#### [Goal of the exercise]
Quote exactly the lines spanning from the top of the data below to the line that contains "Proof. solve_decision. Defined.", including both.

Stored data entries
(** * micro-printviz: the log plotter ([plot_logs.py]) and the signal-source
    demo ([pico_demo.py]), embedded and checked against their specification.

    Python values are modelled as follows.
    - [str] is [string]; selectors and column names are ASCII.
    - [int] is [Z].
    - [float] is [Float]: an exact rational in lowest terms, or one of the
      IEEE special values inf, -inf, nan.  Rounding is not modelled.
    - [None] is [option]'s [None].
    - A computation that may print and may raise is a [Py A]: the lines
      printed so far, and either the exception raised or the value returned.
    - A [dict] is a [gmap].
    The CSV parser and the plotting library are external; the calls the
    program makes into them are modelled in the modules [Pandas] and
    [Matplotlib] from their documented behaviour. *)

From Stdlib Require Import Ascii String ZArith QArith Qround Qpower Lqa Lia.
From Stdlib Require Import Qabs DecimalString.
From stdpp Require Import base option list strings gmap.

Local Open Scope string_scope.
Local Open Scope list_scope.
Local Open Scope Z_scope.

(** ** Exceptions and effects *)

(** The exception classes the two scripts can meet. *)
Inductive Exn : Type :=
  | AttributeError
  | KeyError
  | IndexError
  | ValueError
  | AssertionError
  | FileNotFoundError
  | EmptyDataError
  | ParserError.

#[global] Instance Exn_eq_dec : EqDecision Exn.
Proof. solve_decision. Defined.

(** Outcome of a call: an exception, or a value. *)
Inductive Outcome (A : Type) : Type :=
  | Raise (e : Exn)
  | Return (a : A).
Arguments Raise {A} e.
Arguments Return {A} a.

(** [Py A]: the lines written to stdout, in order, and the outcome. *)
Definition Py (A : Type) : Type := list string * Outcome A.

Definition ret {A} (a : A) : Py A := ([], Return a).
Definition raise {A} (e : Exn) : Py A := ([], Raise e).
Definition print (line : string) : Py unit := ([line], Return tt).

Definition bind {A B} (m : Py A) (k : A -> Py B) : Py B :=
  match m with
  | (out, Raise e) => (out, Raise e)
  | (out, Return a) => let '(out', r) := k a in (out ++ out', r)
  end.

(** [try: m except e: h] *)
Definition try_except {A} (m : Py A) (e : Exn) (h : Py A) : Py A :=
  match m with
  | (out, Raise e') =>
      if decide (e' = e) then let '(out', r) := h in (out ++ out', r)
      else (out, Raise e')
  | (out, Return a) => (out, Return a)
  end.

#[global] Instance Py_ret : MRet Py := @ret.
#[global] Instance Py_bind : MBind Py := fun A B k m => bind m k.

(** [when b m]: [if b: m]. *)
Definition when (b : bool) (m : Py unit) : Py unit := if b then m else ret tt.

(** A list comprehension [[f x for x in l]] whose body may raise: elements
    are evaluated left to right and the first exception ends the loop. *)
Fixpoint mapM {A B} (f : A -> Py B) (l : list A) : Py (list B) :=
  match l with
  | [] => ret []
  | x :: l' => y ← f x; ys ← mapM f l'; ret (y :: ys)
  end.

(** ** Python strings *)

Module PyStr.

(** Whitespace as [str.strip] and [int] see it, on ASCII: \t \n \v \f \r,
    the separators 0x1c..0x1f, and the space. *)
Definition isspace (a : ascii) : bool :=
  let n := nat_of_ascii a in
  ((9 <=? n)%nat && (n <=? 13)%nat) || ((28 <=? n)%nat && (n <=? 32)%nat).

Fixpoint lstrip (s : string) : string :=
  match s with
  | String a s' => if isspace a then lstrip s' else s
  | EmptyString => EmptyString
  end.

Definition rstrip (s : string) : string := String.rev (lstrip (String.rev s)).

(** [s.strip()] *)
Definition strip (s : string) : string := rstrip (lstrip s).

Definition digit (a : ascii) : option Z :=
  let n := nat_of_ascii a in
  if ((48 <=? n)%nat && (n <=? 57)%nat) then Some (Z.of_nat n - 48) else None.

(** Digits of a decimal literal: one or more digits, single underscores
    allowed between digits only.  [after_digit] says whether the previous
    character was a digit. *)
Fixpoint digits (acc : Z) (after_digit : bool) (s : string) : option Z :=
  match s with
  | EmptyString => if after_digit then Some acc else None
  | String a s' =>
      match digit a with
      | Some d => digits (10 * acc + d) true s'
      | None =>
          if (Ascii.eqb a "_" && after_digit)%bool then digits acc false s'
          else None
      end
  end.

Definition parse_int (s : string) : option Z :=
  match strip s with
  | String "-" s' => Z.opp <$> digits 0 false s'
  | String "+" s' => digits 0 false s'
  | s' => digits 0 false s'
  end.

(** [int(s)] for a string [s]: surrounding whitespace is ignored, an
    optional sign, then decimal digits; anything else is a [ValueError]. *)
Definition int (s : string) : Py Z :=
  match parse_int s with
  | Some z => ret z
  | None => raise ValueError
  end.

End PyStr.

(** ** Floating-point values, without rounding *)

(** A [float]: a rational kept in lowest terms, or inf, -inf, nan.  There is
    one zero; it behaves as +0.0, which is what a difference [a - a] or
    [max - min] is. *)
Inductive Float : Type :=
  | Fin (q : Q)
  | PInf
  | NInf
  | NaN.

Module Fl.

Local Open Scope Q_scope.

Definition fin (q : Q) : Float := Fin (Qred q).
Definition of_Z (z : Z) : Float := Fin (inject_Z z).

(** [np.isfinite] *)
Definition isfinite (a : Float) : bool :=
  match a with Fin _ => true | _ => false end.

Definition notnan (a : Float) : bool :=
  match a with NaN => false | _ => true end.

Definition add (a b : Float) : Float :=
  match a, b with
  | Fin p, Fin q => fin (p + q)
  | NaN, _ | _, NaN => NaN
  | PInf, NInf | NInf, PInf => NaN
  | PInf, _ | _, PInf => PInf
  | NInf, _ | _, NInf => NInf
  end.

Definition sub (a b : Float) : Float :=
  match a, b with
  | Fin p, Fin q => fin (p - q)
  | NaN, _ | _, NaN => NaN
  | PInf, PInf | NInf, NInf => NaN
  | PInf, _ | _, NInf => PInf
  | NInf, _ | _, PInf => NInf
  end.

(** The infinity [inf * p] for a finite [p]: nan when [p] is zero. *)
Definition scaled_inf (positive : bool) (p : Q) : Float :=
  match p ?= 0 with
  | Gt => if positive then PInf else NInf
  | Lt => if positive then NInf else PInf
  | Eq => NaN
  end.

Definition mul (a b : Float) : Float :=
  match a, b with
  | Fin p, Fin q => fin (p * q)
  | NaN, _ | _, NaN => NaN
  | Fin p, PInf | PInf, Fin p => scaled_inf true p
  | Fin p, NInf | NInf, Fin p => scaled_inf false p
  | PInf, PInf | NInf, NInf => PInf
  | PInf, NInf | NInf, PInf => NInf
  end.

(** Division as numpy scalars do it: dividing by zero gives an infinity or
    nan (with a warning on stderr) and raises nothing. *)
Definition div (a b : Float) : Float :=
  match a, b with
  | NaN, _ | _, NaN => NaN
  | Fin p, Fin q => if Qeq_bool q 0 then scaled_inf true p else fin (p / q)
  | Fin _, (PInf | NInf) => Fin 0
  | PInf, Fin q => if Qle_bool 0 q then PInf else NInf
  | NInf, Fin q => if Qle_bool 0 q then NInf else PInf
  | (PInf | NInf), (PInf | NInf) => NaN
  end.

(** [a < b]; every comparison with nan is false. *)
Definition ltb (a b : Float) : bool :=
  match a, b with
  | NaN, _ | _, NaN => false
  | Fin p, Fin q => match p ?= q with Lt => true | _ => false end
  | NInf, (Fin _ | PInf) => true
  | Fin _, PInf => true
  | _, _ => false
  end.

Definition gtb (a b : Float) : bool := ltb b a.

(** The builtins [min(a, b)] and [max(a, b)] on two arguments: the first
    argument is kept unless the second is strictly smaller (larger). *)
Definition min (a b : Float) : Float := if ltb b a then b else a.
Definition max (a b : Float) : Float := if gtb b a then b else a.

End Fl.

Declare Scope float_scope.
Delimit Scope float_scope with fl.
Bind Scope float_scope with Float.
Infix "+" := Fl.add : float_scope.
Infix "-" := Fl.sub : float_scope.
Infix "*" := Fl.mul : float_scope.
Infix "/" := Fl.div : float_scope.
Infix "<?" := Fl.ltb : float_scope.
Infix ">?" := Fl.gtb : float_scope.

(** ** The table library, as the plotter uses it *)

Module Pandas.

(** A column's values.  dtype is "object" for [ObjSeries] (text that did
    not parse as numbers) and numeric for [NumSeries]. *)
Inductive Series : Type :=
  | NumSeries (vals : list Float)
  | ObjSeries (vals : list string).

Definition series_len (s : Series) : nat :=
  match s with NumSeries v => length v | ObjSeries v => length v end.

Definition series_drop (k : nat) (s : Series) : Series :=
  match s with
  | NumSeries v => NumSeries (drop k v)
  | ObjSeries v => ObjSeries (drop k v)
  end.

(** [s.min()], [s.max()] on a numeric series: nan entries are skipped, and
    the result is nan when nothing is left. *)
Definition reduce (pick : Float -> Float -> Float) (vals : list Float) : Float :=
  match filter (fun v => Is_true (Fl.notnan v)) vals with
  | [] => NaN
  | v :: vs => fold_left pick vs v
  end.
Definition series_min : list Float -> Float := reduce Fl.min.
Definition series_max : list Float -> Float := reduce Fl.max.

(** A table: column labels, row labels, and one series per column. *)
Record DataFrame : Type := mkDataFrame {
  columns : list string;
  index : list Z;
  data : list Series
}.

(** [len(df)] *)
Definition len (df : DataFrame) : nat := length (index df).

(** [name in df.columns] *)
Definition contains (cols : list string) (name : string) : bool :=
  bool_decide (name ∈ cols).

(** [df.columns[i]] for an [int]: negative positions count from the end;
    a position outside the labels is an [IndexError]. *)
Definition index_getitem (cols : list string) (i : Z) : Py string :=
  let n := Z.of_nat (length cols) in
  let j := if i <? 0 then i + n else i in
  if (0 <=? j) && (j <? n) then
    match cols !! Z.to_nat j with
    | Some c => ret c
    | None => raise IndexError
    end
  else raise IndexError.

(** [df.rename(columns=f)] *)
Definition rename (f : string -> string) (df : DataFrame) : DataFrame :=
  mkDataFrame (f <$> columns df) (index df) (data df).

(** [df.tail(n)]: the last [n] rows; none for [n = 0]; for a negative [n],
    all rows but the first [-n]. *)
Definition tail (n : Z) (df : DataFrame) : DataFrame :=
  let rows := len df in
  let k := if 0 <? n then (rows - Z.to_nat n)%nat
           else if n =? 0 then rows
           else Z.to_nat (- n) in
  mkDataFrame (columns df) (drop k (index df)) (series_drop k <$> data df).

(** [df.reset_index(names=name)]: the row labels become the first column,
    called [name], and the rows are numbered afresh; a [ValueError] when a
    column [name] exists already. *)
Definition reset_index (name : string) (df : DataFrame) : Py DataFrame :=
  if contains (columns df) name then raise ValueError
  else ret (mkDataFrame (name :: columns df)
                        (Z.of_nat <$> seq 0 (len df))
                        (NumSeries (Fl.of_Z <$> index df) :: data df)).

(** [df[name]]: a [KeyError] when no column has this label; the series of
    the column; or, when several columns share the label, a table
    ([None] here), which has no [dtype]. *)
Definition getitem (df : DataFrame) (name : string) : Py (option Series) :=
  match filter (fun cs => cs.1 = name) (zip (columns df) (data df)) with
  | [] => raise KeyError
  | [(_, s)] => ret (Some s)
  | _ => ret None
  end.

(** What the parser makes of a file's content. *)
Inductive File : Type :=
  | Blank                 (* no header line to read: empty or blank *)
  | Malformed             (* the tokenizer rejects the content *)
  | Csv (header : list string) (nrows : nat) (body : list Series).

(** The files that exist, by path. *)
Definition FileSystem : Type := gmap string File.

(** [pd.read_csv(path)] *)
Definition read_csv (fs : FileSystem) (path : string) : Py DataFrame :=
  match fs !! path with
  | None => raise FileNotFoundError
  | Some Blank => raise EmptyDataError
  | Some Malformed => raise ParserError
  | Some (Csv header nrows body) =>
      ret (mkDataFrame header (Z.of_nat <$> seq 0 nrows) body)
  end.

(** A well-formed parsed file: one series per header field, each with one
    value per row. *)
Definition well_formed (header : list string) (nrows : nat) (body : list Series) : Prop :=
  length body = length header /\ Forall (fun s => series_len s = nrows) body.

End Pandas.

(** ** The plotting library, as the plotter uses it *)

Module Matplotlib.

(** A drawn line: the data it shows. *)
Record Line2D : Type := mkLine2D {
  xdata : list Float;
  ydata : list Float
}.

(** The axes: the visible limits, (low, high) per axis. *)
Record Axes : Type := mkAxes {
  xlim : Float * Float;
  ylim : Float * Float
}.

Definition get_xlim (ax : Axes) : Float * Float := xlim ax.
Definition get_ylim (ax : Axes) : Float * Float := ylim ax.

(** [ax.set_xlim((lo, hi))], [ax.set_ylim((lo, hi))]: limits that are nan
    or infinite are refused with a [ValueError].  (The library widens
    limits that coincide; the model stores them as given.) *)
Definition set_xlim (ax : Axes) (lim : Float * Float) : Py Axes :=
  if Fl.isfinite lim.1 && Fl.isfinite lim.2 then ret (mkAxes lim (ylim ax))
  else raise ValueError.
Definition set_ylim (ax : Axes) (lim : Float * Float) : Py Axes :=
  if Fl.isfinite lim.1 && Fl.isfinite lim.2 then ret (mkAxes (xlim ax) lim)
  else raise ValueError.

End Matplotlib.

(** ** plot_logs.py *)

Import Pandas Matplotlib.

(** The configuration dictionary built by [load_configs], with the entries
    the functions below read. *)
Record Configs : Type := mkConfigs {
  path_to_logs : string;
  max_samples : Z;
  lim_margin : Float;
  x_cols : option (list string);
  y_cols : option (list string)
}.

(** [read_data(path, n_max)]: only the parser's [EmptyDataError] is caught. *)
Definition read_data (fs : FileSystem) (path : string) (n_max : Z)
  : Py (option DataFrame) :=
  data ← try_except
           (data ← read_csv fs path;
            ret (Some (rename PyStr.strip data)))
           EmptyDataError
           (ret None);
  match data with
  | None => ret None
  | Some data =>
      if (len data =? 0)%nat then ret None
      else ret (Some (tail n_max data))
  end.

#### [Solution]
(** * micro-printviz: the log plotter ([plot_logs.py]) and the signal-source
    demo ([pico_demo.py]), embedded and checked against their specification.

    Python values are modelled as follows.
    - [str] is [string]; selectors and column names are ASCII.
    - [int] is [Z].
    - [float] is [Float]: an exact rational in lowest terms, or one of the
      IEEE special values inf, -inf, nan.  Rounding is not modelled.
    - [None] is [option]'s [None].
    - A computation that may print and may raise is a [Py A]: the lines
      printed so far, and either the exception raised or the value returned.
    - A [dict] is a [gmap].
    The CSV parser and the plotting library are external; the calls the
    program makes into them are modelled in the modules [Pandas] and
    [Matplotlib] from their documented behaviour. *)

From Stdlib Require Import Ascii String ZArith QArith Qround Qpower Lqa Lia.
From Stdlib Require Import Qabs DecimalString.
From stdpp Require Import base option list strings gmap.

Local Open Scope string_scope.
Local Open Scope list_scope.
Local Open Scope Z_scope.

(** ** Exceptions and effects *)

(** The exception classes the two scripts can meet. *)
Inductive Exn : Type :=
  | AttributeError
  | KeyError
  | IndexError
  | ValueError
  | AssertionError
  | FileNotFoundError
  | EmptyDataError
  | ParserError.

#[global] Instance Exn_eq_dec : EqDecision Exn.
Proof. solve_decision. Defined.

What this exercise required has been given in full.